Units are callable for ergonomic quantity construction:
```python
from ucon import units, Scale

# Callable syntax: unit(quantity) → Number
height = units.meter(1.8)
speed = (units.mile / units.hour)(60)

# Convert between units
height_ft = height.to(units.foot)
print(height_ft)  # <5.905... ft>

# Scaled units work too
km = Scale.kilo * units.meter
distance = km(5)
distance_mi = distance.to(units.mile)
print(distance_mi)  # <3.107... mi>
```

Dimensionless units have semantic isolation — angles, solid angles, and ratios are distinct:
```python
import math
from ucon import units

# Angle conversions
angle = units.radian(math.pi)
print(angle.to(units.degree))  # <180.0 deg>

# Ratio conversions
ratio = units.percent(50)
print(ratio.to(units.ppm))  # <500000.0 ppm>

# Cross-family conversions are prevented
units.radian(1).to(units.percent)  # raises ConversionNotFound
```

Uncertainty propagates through arithmetic and conversions:
```python
from ucon import units

# Measurements with uncertainty
length = units.meter(1.234, uncertainty=0.005)
width = units.meter(0.567, uncertainty=0.003)
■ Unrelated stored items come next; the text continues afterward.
(** What the widgets return before the user touches them: the date input
    spans [min_date] to [max_date], the two select boxes stand on their first
    option ["All"], and the two multiselects have every option selected.  An
    empty frame has no earliest date; [load_data] never returns one. *)
Definition initial_widgets (df : list CaseRecord) : option Widgets :=
  match df with
  | [] => None
  | r :: rest =>
      let min_date := date_of (min_report_date r rest) in
      let max_date := date_of (max_report_date r rest) in
      let status_options := unique String.eqb (map status df) in
      Some (mk_widgets [min_date; max_date] "All" "All"
                       severity_choices status_options)
  end.

Lemma fold_min_le (l : list Z) (a : Z) :
  (fold_left Z.min l a <= a)%Z
  /\ forall x, In x l -> (fold_left Z.min l a <= x)%Z.
Proof.
  revert a; induction l as [|y l IH]; intros a; simpl; [split; [lia|tauto]|].
  destruct (IH (Z.min a y)) as [Ha Hl]. split; [lia|].
  intros x [<-|Hx]; [lia | auto].
Qed.

Lemma fold_max_ge (l : list Z) (a : Z) :
  (a <= fold_left Z.max l a)%Z
  /\ forall x, In x l -> (x <= fold_left Z.max l a)%Z.
Proof.
  revert a; induction l as [|y l IH]; intros a; simpl; [split; [lia|tauto]|].
  destruct (IH (Z.max a y)) as [Ha Hl]. split; [lia|].
  intros x [<-|Hx]; [lia | auto].
Qed.

Lemma isin_In (x : string) (values : list string) :
  In x values -> isin x values = true.
Proof.
  intros Hx. unfold isin. apply existsb_exists. exists x.
  split; [exact Hx | apply String.eqb_refl].
Qed.

(** As first drawn, the sidebar filters nothing out: on a store whose
    severities are among the four offered, the filtered frame is the whole
    store. *)
Theorem initial_widgets_keep_everything (store : list CaseRecord)
  (w : Widgets) :
  initial_widgets store = Some w ->
  (forall r, In r store -> In (severity r) severity_choices) ->
  apply_filters w store = store.
Proof.
  intros Hw Hsev. destruct store as [|r0 rest]; [discriminate|].
  injection Hw as <-. rewrite apply_filters_filter.
  apply filter_all; intros r Hr.
  unfold satisfies, date_clause, region_clause, species_clause,
    severity_clause, status_clause; cbn [date_range selected_region
    selected_species selected_severity selected_status severity_choices].
  rewrite !andb_true_iff. repeat split.
  - apply Z.leb_le, AggregationFacts.date_of_le.
    destruct (fold_min_le (map report_date rest) (report_date r0)) as [H0 Hl].
    destruct Hr as [<-|Hr]; [exact H0 | apply Hl, in_map, Hr].
  - apply Z.leb_le, AggregationFacts.date_of_le.
    destruct (fold_max_ge (map report_date rest) (report_date r0)) as [H0 Hl].
    destruct Hr as [<-|Hr]; [exact H0 | apply Hl, in_map, Hr].
  - apply isin_In, (Hsev r Hr).
  - apply isin_In.
    apply (In_unique String.eqb String.eqb_eq (status r)
             (map status (r0 :: rest))), in_map, Hr.
Qed.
print(length)  # <1.234 ± 0.005 m>

# Uncertainty propagates through arithmetic (quadrature)
area = length * width
print(area)  # <0.699678 ± 0.00424... m²>

# Uncertainty propagates through conversion
length_ft = length.to(units.foot)
print(length_ft)  # <4.048... ± 0.0164... ft>
```

---

## Roadmap Highlights

| Version | Theme | Focus | Status |
|----------|-------|--------|--------|
| **0.3.x** | Dimensional Algebra | Unit/Scale separation, `UnitFactor`, `UnitProduct` | ✅ Complete |
| **0.4.x** | Conversion System | `ConversionGraph`, `Number.to()`, callable units | ✅ Complete |
| **0.5.0** | Dimensionless Units | Pseudo-dimensions for angle, solid angle, ratio | ✅ Complete |
| **0.5.x** | Uncertainty | Propagation through arithmetic and conversions | ✅ Complete |
| **0.5.x** | Unit Systems | `BasisMap`, `UnitSystem` | 🚧 In Progress |
| **0.7.x** | Pydantic Integration | Type-safe quantity validation | ⏳ Planned |

See full roadmap: [ROADMAP.md](./ROADMAP.md)

---

## Contributing

Contributions, issues, and pull requests are welcome!
Ensure `nox` is installed.
```
pip install -r requirements.txt
```
Then run the full test suite (against all supported python versions) before committing:

```bash
nox -s test
```
---

> "If it can be measured, it can be represented.
If it can be represented, it can be validated.
If it can be validated, it can be trusted."